Patients help determine palliative care program
Patients help define quality of life
Ethics committees wanting to provide effective palliative care for terminally ill AIDS patients in the last stages of life should look no further than the patient for answers, experts suggest.
The consensus of AIDS providers attending the XIII International AIDS Conference in Durban, South Africa, is that the dying patient can help define the concept of quality of life, and caregivers must respect the dying person’s preferences to promote dignity and self-worth.
"Caregivers need to take direction from the dying person when considering issues related to quality of life," explains Theo Weber, board member of the Dutch HIV Association and a member of the Global Network of People Living with HIV/AIDS in Europe. Weber, who spoke at the conference, is a professional nurse working in a community care organization in Amsterdam.
Palliative care should be based on the belief that every patient has the right to participate in informed discussions about health care resources available and the best possible option, he says. "Decisions are made by the patient and family in collaboration with caregivers, respecting the level of participation desired by both the patient and family," he explains.

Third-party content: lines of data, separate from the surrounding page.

(** The verdict is about the digest alone. *)
Lemma verify_digest b b' s k : bundle_digest b = bundle_digest b' -> verify b s k = verify b' s k.
Proof. unfold verify. intros ->. done. Qed.
End verifier.
End SignatureVerifier.

(** [dict(value)] of a JSON value. *)
Definition to_dict (v : json) : outcome (list (string * json)) :=
  match v with
  | JObj l => Ret l
  | JArr l =>
      ps ← mapM_outcome (fun x => match x with
             | JArr [JStr k; y] => Ret (k, y)
             | JStr (String a (String b "")) => Ret (String a "", JStr (String b ""))
             | _ => Raise (TypeError "cannot convert dictionary update sequence")
             end) l;
      Ret (JsonText.dict_of ps)
  | JStr "" => Ret []
  | _ => Raise (TypeError ("'" +:+ type_name v +:+ "' object is not iterable"))
  end.

Definition not_json : exn := DomainValidationError "bundle bytes are not valid JSON".

(** [json.loads(bundle_bytes.decode("utf-8"))] *)
Definition load_document (bytes : string) : outcome json :=
  raise_if (negb (PyBytes.utf8_ok bytes)) not_json;;
  unwrap (JsonText.loads bytes) not_json.

(** [doc.get("payload", {})] *)
Definition payload_of (doc : json) : outcome json :=
  match doc with
  | JObj l => Ret (default (JObj []) (field "payload" l))
  | v => Raise (AttributeError (no_attribute v "get"))
  end.

(** ** The services *)
Section services.
Context (audit_ok : AuditCall -> outcome unit).
Context (verify : UpdateBundle -> string -> string -> bool).

Definition record (actor action id : string) (payload : list (string * json)) : M World unit :=
  let call := mkCall actor action "update_bundle" id payload in
  lift (audit_ok call);;
  modify (fun w => mkWorld (bundles w) (active w) (log w ++ [call]) (last_valid w) (last_bundle_id w)).

Definition stage_and_activate (b : UpdateBundle) (now : datetime) : M World unit :=
  UpdateRepository.add_bundle (bundle_id b) (bundle_version b) (bundle_digest b) (bundle_payload b) now;;
  UpdateRepository.set_active_bundle (bundle_id b).

Definition DEFAULT_SCHEMA : string := "secopent-intel/v1".
Definition normalize_cloud_account (v : string) : outcome string :=
  let '(provider0, sep, account0) := PyStr.partition ":" (PyStr.strip v) in
  raise_if (negb sep) (invalid "cloud account must be provider:account_id");;
  let provider := PyStr.lower (PyStr.strip provider0) in
  let account := PyStr.strip account0 in
  raise_if (PyStr.is_empty provider || PyStr.is_empty account)
    (invalid "cloud account provider and id must be non-empty");;
  raise_if (negb (PyStr.isalnum (PyStr.replace "_" "" (PyStr.replace "-" "" provider))))
    (invalid "invalid cloud provider");;
  Ret (provider +:+ ":" +:+ account).

Definition is_http (v : string) : bool := PyStr.startswith v "http://" || PyStr.startswith v "https://".

(** [ScopeDraft._normalize_target] *)
Definition normalize_target (v : string) : outcome string :=
  if is_http (PyStr.lower (PyStr.strip v)) then normalize_url v
  else match normalize_ip_or_network v with
       | Raise (DomainValidationError _) => normalize_domain v
       | r => r
       end.

End unicode.
End Normalize.

(** ** [models.py] *)
Record ScopeLimits : Type := mkLimits {
  requests_per_second : pyfloat;
  concurrency : Z;
  max_requests : Z
}.
(** C6: The ten steps together allow exactly the touchable targets. In
    particular every address the name resolves to, not only the name, is in
    scope, matches no exclude rule, and is not a loopback, link-local (cloud
    metadata), unspecified or multicast address; so a name that is in scope
    but has been rebound elsewhere is refused, and so is a target any of whose
    conditions cannot be evaluated. The reason says ALLOWED exactly on an
    allowed target. *)
Theorem enforcer_allows_exactly target scope c :
  (allows (check target scope c) <-> touchable target scope c)
  /\ forall d, check target scope c = Ret d -> allowed d = bool_decide (reason d = "ALLOWED").
Proof. split; [apply check_allows|]. intros d. apply check_honest. Qed.

End unicode.

(** *** Concrete runs *)
Definition demo_scope : ScopeSnapshot :=
  mkScope "scope-1" "acme" ["*.shop.example"; "10.0.0.0/8"] ["10.0.0.1"] [443] Scope.default_limits "ana" 0 "sha256:x" [].
Definition demo_resolve (host : string) : outcome (list string) :=
  Ret (if String.eqb host "www.shop.example" then ["10.1.2.3"]
       else if String.eqb host "rebound.shop.example" then ["10.1.2.3"; "169.254.169.254"]
       else if String.eqb host "moved.shop.example" then ["10.0.0.1"] else []).
Definition demo_context : EnforcementContext :=
  mkEnforcement RiskClass.LOW {[RiskClass.LOW]} true (flt "1.0") (12 * 3600 * PyTime.second) (Some (9, 17)) true.

Example demo_checks :
  let check t := match check FrozenScope.ascii_only demo_resolve t demo_scope demo_context with
                 | Ret d => reason d | Raise _ => "raised" end in
  check "https://www.shop.example/login" = "ALLOWED"
  /\ check "https://www.shop.example:8443/" = "PORT_NOT_ALLOWED"
  /\ check "rebound.shop.example" = "REBINDING_BLOCKED"
  /\ check "moved.shop.example" = "RESOLVED_IP_OUT_OF_SCOPE"
  /\ check "gone.shop.example" = "DNS_RESOLUTION_FAILED"
  /\ check "10.0.0.1" = "EXPLICIT_DENY" /\ check "evil.example" = "NOT_INCLUDED" /\ check "10.9.9.9:443" = "ALLOWED"
  /\ check "https:///x" = "INVALID_TARGET".
Proof. vm_compute. done. Qed.

(** A bare IPv6 target is cut at its last colon: the last group is taken for a
    port and the rest is not an address, so an address that is in scope is
    refused. *)
Lemma bare_ipv6_target_is_cut :
  split_target FrozenScope.ascii_only "2001:db8::1" = Ret ("2001:db8:", Some 1)
  /\ check FrozenScope.ascii_only demo_resolve "2001:db8::1"
       (mkScope "s" "p" ["2001:db8::/32"] [] [443] Scope.default_limits "ana" 0 "d" []) demo_context
     = Ret (mkPolicyDecision false "NOT_INCLUDED").
Proof. vm_compute. done. Qed.

End ScopeEnforcer.
Lemma target_gate m scope ports t :
  enforce_target (PolicyEngine.evaluate uni) m scope ports t = Ret tt <-> cleared m scope ports t.
Proof.
  unfold enforce_target, cleared. destruct (is_cloud_target t m) as [[]|e]; cbn [mbind outcome_bind].
  - rewrite cloud_gate. naive_solver.
  - pose proof (PolicyEngine.evaluate_allowed uni (mkActionRequest t (hd 0 ports) (risk_class m) (capability_of m)) scope
      ExecutionMode.SCOPE_AUTOPILOT approved_risks (approved_capabilities m)) as H.
    unfold PolicyEngine.permitted in H. cbn [ar_risk ar_port ar_target ar_capability] in H.
    rewrite capability_needed, <- risk_approved in H.
    assert ((y ← PolicyEngine.evaluate uni (mkActionRequest t (hd 0 ports) (risk_class m) (capability_of m)) scope
               ExecutionMode.SCOPE_AUTOPILOT approved_risks (approved_capabilities m);
             raise_if (negb (allowed y)) (denied t (reason y))) = Ret tt
            <-> exists d, PolicyEngine.evaluate uni (mkActionRequest t (hd 0 ports) (risk_class m) (capability_of m)) scope
               ExecutionMode.SCOPE_AUTOPILOT approved_risks (approved_capabilities m) = Ret d /\ allowed d = true) as ->.
    { rewrite bind_Ret. setoid_rewrite raise_if_Ret. by setoid_rewrite negb_false_iff. }
    rewrite H. naive_solver.
  - naive_solver.
Qed.

Lemma targets_gate m scope ports ts :
  enforce_targets (PolicyEngine.evaluate uni) m scope ports ts = Ret tt <-> Forall (cleared m scope ports) ts.
Proof.
  induction ts as [|t ts IH]; cbn [enforce_targets]; [by split|].
  rewrite Forall_cons, <- target_gate, <- IH.
  destruct (enforce_target _ m scope ports t) as [[]|e]; cbn [mbind outcome_bind]; naive_solver.
Qed.

(** The gate as a whole. *)
Definition gate_open (m : AdapterManifest) (i : AdapterInput) : Prop :=
  exists scope ports, rebuild_scope_snapshot float_conv (ai_scope_snapshot i) = Ret scope /\ extract_ports i = Ret ports
    /\ Forall (cleared m scope ports) (targets i).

Weber defines palliative care as an attitude, not a clinical care program. Palliative care is the active, compassionate care of a person whose disease is no longer responsive to traditional treatment aimed at curing the patient, he says. "The goal of palliative care is to promote quality of life through the control of symptoms whether they be physical, psychological, social, or spiritual."
Caregivers often surprised
He says that caregivers often are surprised by how much help they can offer dying patients. There are many concrete things that can be done to help relieve a person’s physical pain and suffering, he says. "Whether they be drugs or hands-on caregiving techniques such as back-rubs, these tools can be very effective in promoting and maintaining a person’s level of comfort."
In addition to physical aspects, psychological and social concerns are important when planning palliative care. It is important to accept that palliative care is intimately connected with loss, dying, and death, says Weber.
Palliative care can be provided by almost anyone, he notes, as long as the caregiver believes in the dignity of others. The skills needed to care for the dying can be learned. Coordinated and continuous care should be maintained, he says.
Palliative care is not only about providing for the dying person, however. It should continue by offering support and care for the bereaved who are left behind. Weber says, "It is important to consider this when planning your caregiving to ensure that those who are bereaved have the support they need through the period of transition following the loss of someone they love."
Don’t ignore spiritual considerations
Spiritual considerations also are vital in providing palliative care to dying persons, says Weber. "Many people who are dying will come to a deeper religious faith, while others will come to see life in a new way. Spiritual care involves supporting and being a companion to the dying person through these personal moments."
The spiritual aspect of palliative care is the most crucial, according to Jim Thorne Jr., a South African bereavement counselor, practicing death educator, and ordained priest. Thorne is founder of the National Association of Loss and Grief and author of the book A Guide on How to Cope with Dying, Death and Bereavement.
He says palliative care should include the following:
• appropriate deathbed counseling;
• support to immediate love ones;
• bereavement counseling for 13 months after the date of death;
• training courses on dying, death, transition, and bereavement to persons working in the AIDS field;
• education for those who are terminally ill with AIDS.
Such care would better equip families to understand the dying process and enable those working with AIDS patients to function better under the emotional strain of continuously being exposed to death, dying, and bereavement.
"We need to be assisting survivors to actual-ize their loss," Thorne explains. "We all need to accept the reality and finality of the loss we have experienced."
Thorne emphasizes that it’s the families who need to be taught how to cope with death, dying, and bereavement so the dying and the bereaved are not deprived of support. "When the person has died there are millions still to look after. You can’t die with that person," he says.
The "care for the caregiver" aspect of palliative care is particularly important, he says, when one takes into account that in South Africa, 4 million people are infected with HIV. As many as 500 people die each day of AIDS-related deaths, and 1,750 new HIV diagnoses are made every day.
Teaching basic skills
Linda Knox of the Hillcrest AIDS Centre says palliative care in the poverty-stricken communities in the Hillcrest area, outside Durban, is about "making sure that a person is OK to die."
Caregivers are mostly volunteers from rural communities who are being taught basic home-based care skills, including turning patients, changing the bed linen or newspaper on which the patient is lying, and treating bedsores, as well as providing information about basic prevention and transmission.
Describing several people the Centre had assisted, Knox says that at times the only thing caregivers could do was to hold a person’s hand while he or she was dying.
Discussing the situation in the Netherlands, Weber says that the Dutch Minister of Health concluded that palliative care is not as good as it should be. Research should be conducted to ensure that organizations providing care coordinate their efforts so it becomes more accessible, he suggests.
Even in situations as varied as those in the Netherlands or South Africa, palliative care is a necessity, not an option, says community activist Janet Frohlich. Frohlich helps carry out clinical trials with South Africa’s Medical Research Council. She conducts her work primarily in Hlabisa, north of Durban, where there are seven to 10 deaths each week.